Die Charaktere hat D’Avenia dabei ebenso liebenswert gestaltet. Als Leser spürt man zwar schnell, worauf die Geschichte hinauslaufen wird, doch nimmt dies keineswegs die Spannung. Man möchte die Figuren trotz des absehbaren Endes auf ihrem weiteren Weg begleiten. Zudem scheint der von D’Avenia beschlossene Ausgang auch der einzig richtige zu sein. Eine besondere Rolle in der Geschichte nimmt dabei der Träumer ein, den Leo nach außen zwar belächelt, der ihn aber im Inneren zu verstehen scheint, wie sonst niemand.
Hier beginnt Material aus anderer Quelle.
(** A loop over related states. *)
Lemma cloop_sim {St R St' R'} (step : St → St + R) (step' : St' → St' + R') (f : St → St') (Q : R → R' → Prop) :
  (∀ s, match step s with inl s1 => step' (f s) = inl (f s1) | inr r => ∃ r', step' (f s) = inr r' ∧ Q r r' end) →
  ∀ n s, match cloop step n s with
         | inl s1 => cloop step' n (f s) = inl (f s1)
         | inr r => ∃ r', cloop step' n (f s) = inr r' ∧ Q r r'
         end.
Proof.
  intros Hstep n. induction n as [|n IH]; intros s; simpl; [apply Hstep|].
  specialize (IH s) as H. destruct (cloop step n s) as [s1|r]; [rewrite H; apply IH|].
  destruct H as (r' & -> & ?). by exists r'.
Qed.

Lemma repack_everywhere {U P} (unpack : U → cpitem → U * cpitem) (pack : P → cpitem → P * bool) n u it p u' it' p' :
  cp_repack unpack pack u it p = (u', it', p', true) →
  cp_repack unpack (pack_func pack) u it (replicate (S n) (Some p)) = (u', it', replicate (S n) (Some p'), true).
Proof.
  set (f := λ s : U * cpitem * P * Z, let '(u, it, p, d) := s in (u, it, replicate (S n) (Some p), d)).
  unfold cp_repack. set (it0 := set_buffer _ _ it). intros H.
  pose proof (cloop_sim (repack_step unpack pack) (repack_step unpack (pack_func pack)) f
    (λ r r', let '(u, it, p, ok) := r in ok = true → r' = (u, it, replicate (S n) (Some p), true))) as Hsim.
  specialize (λ H, Hsim H 65%nat (u, it0, p, 0)). change (f (u, it0, p, 0)) with (u, it0, replicate (S n) (Some p), 0) in Hsim.
  destruct (cloop (repack_step unpack pack) 65 (u, it0, p, 0)) as [[[[? ?] ?] ?]|[[[u1 it1] p1] ok1]]; [done|].
  injection H as -> <- -> ->. destruct Hsim as (r' & -> & ->); [|done|done].
  clear. intros [[[u it] p] d]. unfold f, repack_step. destruct (unpack u it) as [u1 it1].
  destruct (bool_decide _); [by eexists|]. rewrite pack_func_replicate. destruct (pack p it1) as [p1 []]; simpl; [|by eexists].
  destruct (_ =? 0); [|done]. eexists. split; [done|]. by intros _.
Qed.

Lemma meta_outputs {P} (pack : P → cpitem → P * bool) `{!PackSpec pack} lim m (value : bool) :
  meta_ok lim m → value || negb (is_type m RPCMSG_T_ERROR) = true →
  outputs pack (if value then rpcmsg_pack_meta pack m else rpcmsg_pack_meta_void pack m)
    (head_toks (meta_fields m) (next_tok (key_of m value))).
Proof.
  intros (Ht & Hr & Hc & Ha & Hp & Hm & Hs & Hu & Hm' & Hs') Hv.
  assert ((if value then rpcmsg_pack_meta pack m else rpcmsg_pack_meta_void pack m) =
    _rpcmsg_pack_meta pack m >>> pack_next pack (key_of m value)) as ->.
  { unfold rpcmsg_pack_meta, rpcmsg_pack_meta_void, key_of, is_type in *. rewrite !elem_of_cons, elem_of_nil in Ht.
    destruct Ht as [Ht|[Ht|[Ht|[Ht|[]]]]]; rewrite Ht in *; by destruct value. }
  apply outputs_meta; try done; try (by eapply opt_within_text); [apply Hc| |].
  - intros Hsig. split; [by apply Hs'|by eapply opt_within_text].
  - unfold key_of. by destruct value, (mtype m).
Qed.

(** What is packed for one is packed for all. *)
Lemma outputs_everywhere (c : ofile → ofile * bool) (c' : list (option ofile) → list (option ofile) * bool) ts n bs bs' :
  outputs cp_pack_chainpack_func c ts → outputs (pack_func cp_pack_chainpack_func) c' ts →
  c (Some (WFile bs None false)) = (Some (WFile bs' None false), true) →
  c' (replicate (S n) (Some (Some (WFile bs None false)))) = (replicate (S n) (Some (Some (WFile bs' None false))), true).
Proof.
  intros Hc Hc' E. pose proof (emitted_list_written ts (WFile bs None false) eq_refl I) as He.
  rewrite (Hc _ _ He) in E. injection E as E. apply Hc'. apply emitted_everywhere; [|done].
  replace (Some (WFile bs' None false)) with (Some (written (flat_map tok_bytes ts) (WFile bs None false))); [done|].
  unfold written. simpl. by rewrite <-E.
Qed.

Lemma repacked_everywhere lim ctx v n (b : rpcbroker ofile) :
  carries ctx v → meta_ok lim (hmeta ctx) → (v = None → mtype (hmeta ctx) ≠ RPCMSG_T_ERROR) →
  ∃ ctx' p, repacked cp_unpack_chainpack_func ctx (pack_func cp_pack_chainpack_func) (replicate (S n) (Some new_file)) b =
      inl (b, (ctx', replicate (S n) (Some p))) ∧
    hmeta ctx' = hmeta ctx ∧ hvalid ctx' = hvalid ctx ∧ arrives lim p (forwarded (hmeta ctx)) v.
Proof.
  intros Hc Hm Hv.
  assert (bool_decide (is_Some v) || negb (is_type (hmeta ctx) RPCMSG_T_ERROR) = true) as Hv'.
  { destruct v; [done|]. unfold is_type. by rewrite (bool_decide_false (mtype _ = _)) by auto. }
  destruct (meta_arrives lim (hmeta ctx) (bool_decide (is_Some v)) Hm Hv') as (bs & Hw & Hr).
  pose proof (outputs_everywhere _ _ _ n _ _ (meta_outputs cp_pack_chainpack_func lim _ _ Hm Hv')
    (meta_outputs (pack_func cp_pack_chainpack_func) lim _ _ Hm Hv') Hw) as Hw'.
  unfold repacked, new_file in *. fold ofile in *.
  destruct v as [l|]; cbn [carries] in Hc;
    [change (bool_decide (is_Some (Some l))) with true in *|change (bool_decide (is_Some None)) with false in *].
  - destruct Hc as (-> & Hready & n' & f & f' & Hu & Hwf & Hh & Hy & Hd & Hlen). rewrite Hu, (bind_run _ _ b b f eq_refl).
    rewrite Hw'.
    destruct (repack_node n' f (hitem ctx) f' (WFile bs None false) Hwf Hh Hy Hready eq_refl Hlen) as (l' & it' & Hd' & Hrun & _).
    rewrite Hd in Hd'. apply app_inv_tail in Hd' as <-.
    apply (repack_everywhere _ _ n) in Hrun; [|done]. unfold ofile in *. rewrite Hrun.
    rewrite (outputs_everywhere (cp_pack_container_end cp_pack_chainpack_func) _ [TEnd] n (bs ++ l) (bs ++ l ++ [CPS_TERM])).
    + eexists _, _. split; [done|]. split_and!; [done..|]. by exists bs.
    + eauto with shv.
    + eauto with shv.
    + by rewrite app_assoc.
  - rewrite Hc, Hw'. eexists _, _. split; [done|]. split_and!; [done..|]. exists bs. by rewrite app_nil_r.
Qed.

(** ** Passing on *)

Section routing.
Context (ck : chunks) (alloc : Z → bool) (random : list Z) (login_ : rpclogin → cstr → rpcbroker_login_res).
Context (gperf_broker : cstr → option api_broker_methods).
Context (gperf_current_client : cstr → option current_client_methods).
Implicit Types b : rpcbroker ofile.
Implicit Types ctx : rpchandler_msg rfile.
Abbreviation propagate := (propagate_msg cp_unpack_chainpack_func cp_pack_chainpack_func new_file).
Abbreviation request := (rpc_msg cp_unpack_chainpack_func ck cp_pack_chainpack_func new_file
  gperf_broker gperf_current_client).

Lemma unlocked_again b : locked b = false → set_locked false (set_locked (negb (nolock b)) b) = b.
Proof. intros E. destruct b. by simplify_eq/=. Qed.

Lemma propagate_arrives lim b ctx v j cj :
  broker_inv b → slot_at b j = Some (Live cj) → carries ctx v → meta_ok lim (hmeta ctx) →
  (v = None → mtype (hmeta ctx) ≠ RPCMSG_T_ERROR) → hvalid ctx = true →
  ∃ ctx' p, propagate ctx j (set_locked (negb (nolock b)) b) = inl (emits [Sent j p] b, ctx') ∧
    arrives lim p (forwarded (hmeta ctx)) v.
Proof.
  intros (_ & _ & _ & _ & _ & Hl) Hj Hc Hm Hv Hval. destruct (repacked_arrives lim ctx v b Hc Hm Hv) as (ctx' & p & E & _ & Ev & Ha).
  unfold propagate_msg. set (b0 := set_locked _ b).
  rewrite (bind_run _ _ b0 b0 cj) by (unfold client_at; change (slot_at b0 j) with (slot_at b j); by rewrite Hj).
  rewrite (bind_run _ _ _ _ _ (unlock_after b b0 eq_refl eq_refl)). unfold b0. rewrite unlocked_again by done.
  rewrite (bind_run _ _ _ _ _ E). unfold rpchandler_msg_valid. rewrite Ev, Hval. eexists _, p. by split.
Qed.

Lemma carries_meta m ctx v : carries ctx v → carries (set_hmeta m ctx) v.
Proof. by destruct v. Qed.

Lemma request_forwarded lim b now i j c ctx v p rpath :
  broker_inv b → slot_at b i = Some (Live c) → siz b ≤ 2 ^ 31 → Z.of_nat (length (mounts b)) < 2 ^ 62 →
  mtype (hmeta ctx) = RPCMSG_T_REQUEST → path (hmeta ctx) = Some p → wf_cstr p → small_number p →
  p ≠ str ".broker" → p ≠ str ".broker/currentClient" →
  mounted_client (mounts b) (cid_active b) (siz b) p = Found j rpath →
  hvalid ctx = true → carries ctx v → meta_ok lim (forwarded_request (hmeta ctx) rpath c (bname b)) →
  ∃ ctx' q, request now i ctx b = inl (emits [Sent j q] b, (ctx', RPCHANDLER_MSG_DONE)) ∧
    arrives lim q (forwarded (forwarded_request (hmeta ctx) rpath c (bname b))) v.
Proof.
  intros Hinv Hi Hsiz Hlen Ht Hp Hwp Hsm Hb Hcc Hf Hval Hc Hm. pose proof Hinv as (_ & _ & _ & _ & _ & Hl).
  pose proof (mounted_client_live b p Hinv Hsiz Hlen Hwp Hsm) as H. rewrite Hf in H. destruct H as (cj & r & Hj & _).
  set (ctx1 := set_hmeta (forwarded_request (hmeta ctx) rpath c (bname b)) ctx).
  destruct (propagate_arrives lim b ctx1 v j cj) as (ctx' & q & E & Ha); [done|done|by apply carries_meta|done| |done|].
  { intros _. simpl. by rewrite Ht. }
  exists ctx', q. split; [|done]. unfold rpc_msg, rpc_msg_request, is_type. rewrite Ht, bool_decide_true by done.
  rewrite (bind_run _ _ b b (ctx, false)).
  2:{ unfold rpcbroker_api_msg. rewrite Hp, (bind_run _ _ b b p eq_refl).
      by rewrite !(proj2 (Z.eqb_neq _ _)) by (intros ?%strcmp_eq; [done|done|by_evaluation]). }
  cbn beta iota. rewrite (bind_run _ _ _ _ _ (lock_run b Hl)). set (b0 := set_locked _ b) in *.
  rewrite (bind_run _ _ b0 b0 b0 eq_refl), Hp, (bind_run _ _ b0 b0 p eq_refl).
  change (mounted_client (mounts b0) (cid_active b0) (siz b0) p) with (mounted_client (mounts b) (cid_active b) (siz b) p).
  rewrite Hf, (bind_run _ _ b0 b0 c) by (unfold client_at; change (slot_at b0 i) with (slot_at b i); by rewrite Hi).
  by rewrite (bind_run _ _ _ _ _ E).
Qed.

Lemma response_returned lim b now i j c ctx v callers :
  broker_inv b → slot_at b i = Some (Live c) → siz b ≤ 2 ^ 31 →
  mtype (hmeta ctx) = RPCMSG_T_RESPONSE ∨ mtype (hmeta ctx) = RPCMSG_T_ERROR ∧ is_Some v →
  cids (hmeta ctx) = callers ++ [i] → hvalid ctx = true → carries ctx v → meta_ok lim (with_cids callers (hmeta ctx)) →
  ∃ ctx' q, request now j ctx b = inl (emits [Sent i q] b, (ctx', RPCHANDLER_MSG_DONE)) ∧
    arrives lim q (response_meta (mtype (hmeta ctx)) (request_id (hmeta ctx)) callers) v.
Proof.
  intros Hinv Hi Hsiz Ht Hcids Hval Hc Hm. pose proof Hinv as (_ & _ & _ & _ & _ & Hl).
  pose proof (slot_range _ _ _ Hi) as [Hi0 Hi1]. set (ctx1 := set_hmeta (with_cids callers (hmeta ctx)) ctx).
  destruct (propagate_arrives lim b ctx1 v i c) as (ctx' & q & E & Ha); [done|done|by apply carries_meta|done| |done|].
  { intros ->. simpl. destruct Ht as [->|[_ [? ?]]]; done. }
  exists ctx', q. split.
  - assert (request now j ctx = rpc_msg_response cp_unpack_chainpack_func cp_pack_chainpack_func new_file ctx) as ->
      by (unfold rpc_msg; by destruct Ht as [->|[-> _]]).
    unfold rpc_msg_response. rewrite (bind_run _ _ _ _ _ (lock_run b Hl)). set (b0 := set_locked _ b) in *.
    rewrite (bind_run _ _ b0 b0 b0 eq_refl), Hcids, last_snoc.
    replace (i32 i) with i by (symmetry; apply swrap_small; [done|unfold srange; lia]).
    assert (cid_valid b0 i = true) as -> by (unfold cid_valid; change (slot_at b0 i) with (slot_at b i); by rewrite Hi).
    cbn [negb]. rewrite length_app. simpl. rewrite Nat.add_sub, take_app_length. by rewrite (bind_run _ _ _ _ _ E).
  - unfold ctx1, forwarded in Ha. simpl in Ha. by destruct Ht as [E'|[E' _]]; rewrite E' in *.
Qed.

(** Packing for the destinations, whoever they are. *)
Lemma deliver_everywhere lim b ctx v d :
  nbool_wf d → (∀ j, j ∈ nset d → ∃ c, slot_at b j = Some (Live c)) → d ≠ None →
  carries ctx v → meta_ok lim (hmeta ctx) → (v = None → mtype (hmeta ctx) ≠ RPCMSG_T_ERROR) → hvalid ctx = true →
  ∃ ctx' p, (packs ← multipack_init new_file d;
     '(ctx, packs) ← repacked cp_unpack_chainpack_func ctx (pack_func cp_pack_chainpack_func) packs;
     let '(ctx, valid) := rpchandler_msg_valid ctx in
     multipack_done packs d valid;; mret (ctx, RPCHANDLER_MSG_SKIP)) b =
    inl (emits ((λ j, Sent j p) <$> for_nbool d) b, (ctx', RPCHANDLER_MSG_SKIP)) ∧
    arrives lim p (forwarded (hmeta ctx)) v.
Proof.
  intros Hd Hlive Hne Hc Hm Hv Hval. assert (∃ n, length (for_nbool d) = S n) as [n En].
  { destruct (length (for_nbool d)) as [|n] eqn:E; [|by exists n]. apply length_zero_iff_nil in E.
    destruct Hne. apply nset_empty; [done|]. unfold nset. by rewrite E. }
  rewrite (bind_run _ _ _ _ _ (multipack_init_spec new_file b d Hlive)), En.
  destruct (repacked_everywhere lim ctx v n b Hc Hm Hv) as (ctx' & p & E & _ & Ev & Ha).
  rewrite (bind_run _ _ _ _ _ E). unfold rpchandler_msg_valid. rewrite Ev, Hval.
  rewrite (bind_run _ _ _ _ _ (multipack_done_spec b d _ true Hlive)), <-En, delivered_everywhere.
  eexists _, p. by split.
Qed.

Lemma signal_forwarded lim b now i c r point ctx v so :
  broker_inv b → slot_at b i = Some (Live c) → role c = Some r → mount_point r = Some point →
  mtype (hmeta ctx) = RPCMSG_T_SIGNAL → source (hmeta ctx) = Some so → hvalid ctx = true → carries ctx v →
  let p := signal_path point (path (hmeta ctx)) in
  let m := with_path (Some p) (hmeta ctx) in
  meta_ok lim m →
  ∃ ctx' q l, request now i ctx b =
      inl (emits ((λ j, Sent j q) <$> l) (set_locked (negb (nolock b)) b), (ctx', RPCHANDLER_MSG_SKIP)) ∧
    arrives lim q (forwarded m) v ∧ NoDup l ∧
    ∀ j, j ∈ l ↔ receives b p so (method (hmeta ctx)) (maccess (hmeta ctx)) j.
Proof.
  intros Hinv Hi Er Ep Ht Hso Hval Hc p m Hm. pose proof Hinv as (Hcl & [Hs Hw] & _ & _ & _ & Hl).
  unfold rpc_msg. rewrite Ht. unfold rpc_msg_signal. rewrite (bind_run _ _ _ _ _ (lock_run b Hl)). set (b0 := set_locked _ b).
  rewrite (bind_run _ _ b0 b0 c) by (unfold client_at; change (slot_at b0 i) with (slot_at b i); by rewrite Hi).
  rewrite Er. cbn [mbind option_bind]. rewrite Ep. fold p m. cbn zeta. set (ctx1 := set_hmeta m ctx).
  change (source (hmeta ctx1)) with (source (hmeta ctx)). rewrite Hso, (bind_run _ _ b0 b0 so eq_refl).
  change (method (hmeta ctx1)) with (method (hmeta ctx)). change (maccess (hmeta ctx1)) with (maccess (hmeta ctx)).
  pose proof Hm as (_ & _ & _ & _ & Hp & Hmt & Hsr & _). simpl in Hp. change (source m) with (source (hmeta ctx)) in Hsr.
  change (method m) with (method (hmeta ctx)) in Hmt. rewrite Hso in Hsr.
  destruct (destinations_spec b0 p so (method (hmeta ctx)) (maccess (hmeta ctx)) Hcl Hs) as (d & E & Hd & Hin);
    [apply Hp|apply Hsr|by apply (opt_within_text (name_limit (default rpcmsg_meta_limits_default lim)))|].
  rewrite (bind_run _ _ _ _ _ E).
  assert (∀ j, j ∈ for_nbool d ↔ receives b p so (method (hmeta ctx)) (maccess (hmeta ctx)) j) as Hin'.
  { intros j. assert (j ∈ for_nbool d ↔ j ∈ nset d) as -> by (unfold nset; by rewrite elem_of_list_to_set). apply Hin. }
  assert (v = None → mtype (hmeta ctx1) ≠ RPCMSG_T_ERROR) as Hv by (intros _; simpl; by rewrite Ht).
  destruct d as [vals|].
  - destruct (deliver_everywhere lim b0 ctx1 v (Some vals)) as (ctx' & q & E' & Ha);
      [done| |done|by apply carries_meta|done|done|done|].
    { intros j (_ & c' & r' & ? & _)%Hin. by exists c'. }
    exists ctx', q, (for_nbool (Some vals)). split_and!; [exact E'|done|apply for_nbool_NoDup|done].
  - destruct (repacked_arrives lim ctx1 v b (carries_meta m ctx v Hc) Hm Hv) as (_ & q & _ & _ & _ & Ha).
    exists ctx1, q, []. change ((λ j, Sent j q) <$> @nil Z) with (@nil (event ofile)). rewrite emits_nil. split_and!; [done|done|constructor|done].
Qed.
End routing.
Der Vertretungslehrer trägt so immer wieder auf besondere Weise zur Geschichte bei – genau wie das farbliche Spiel von Rot und Weiß.

Als Leser kommt man nicht umhin, sich zu fragen, wie viel vom Wesen des italienischen Autors selbst in Leo und dem Träumer steckt: Mit seiner wilden Lockenmähne erinnert Leo vor allem optisch an Alessandro D’Avenia selbst, gleichzeitig ist der Autor ebenfalls Lehrer und wie der „Träumer“ recht jung. Dass D’Avenia sein Debüt unter anderem seinen Schülern widmet und sich am Ende des Buches bei ihnen bedankt, lässt vermuten, dass er zu ihnen ein ähnlich positives Verhältnis pflegt wie sein scheinbares Alter Ego, der Träumer. In diesem Fall kann man seine Schüler nur beneiden.

Fazit:

In Alessandro D’Avenias Debüt „Weiß wie Milch, rot wie Blut“ mit seiner gekonnten Schreibstilkombination aus Poesie und jugendlicher Direktheit kann man sich nur verlieben. Ein Buch, das seine Leser davon trägt und in Deutschland bislang viel zu unbekannt ist. Daher sei an diese Stelle eine uneingeschränkte Leseempfehlung ausgesprochen. Also: Lesen, lesen und verlieben!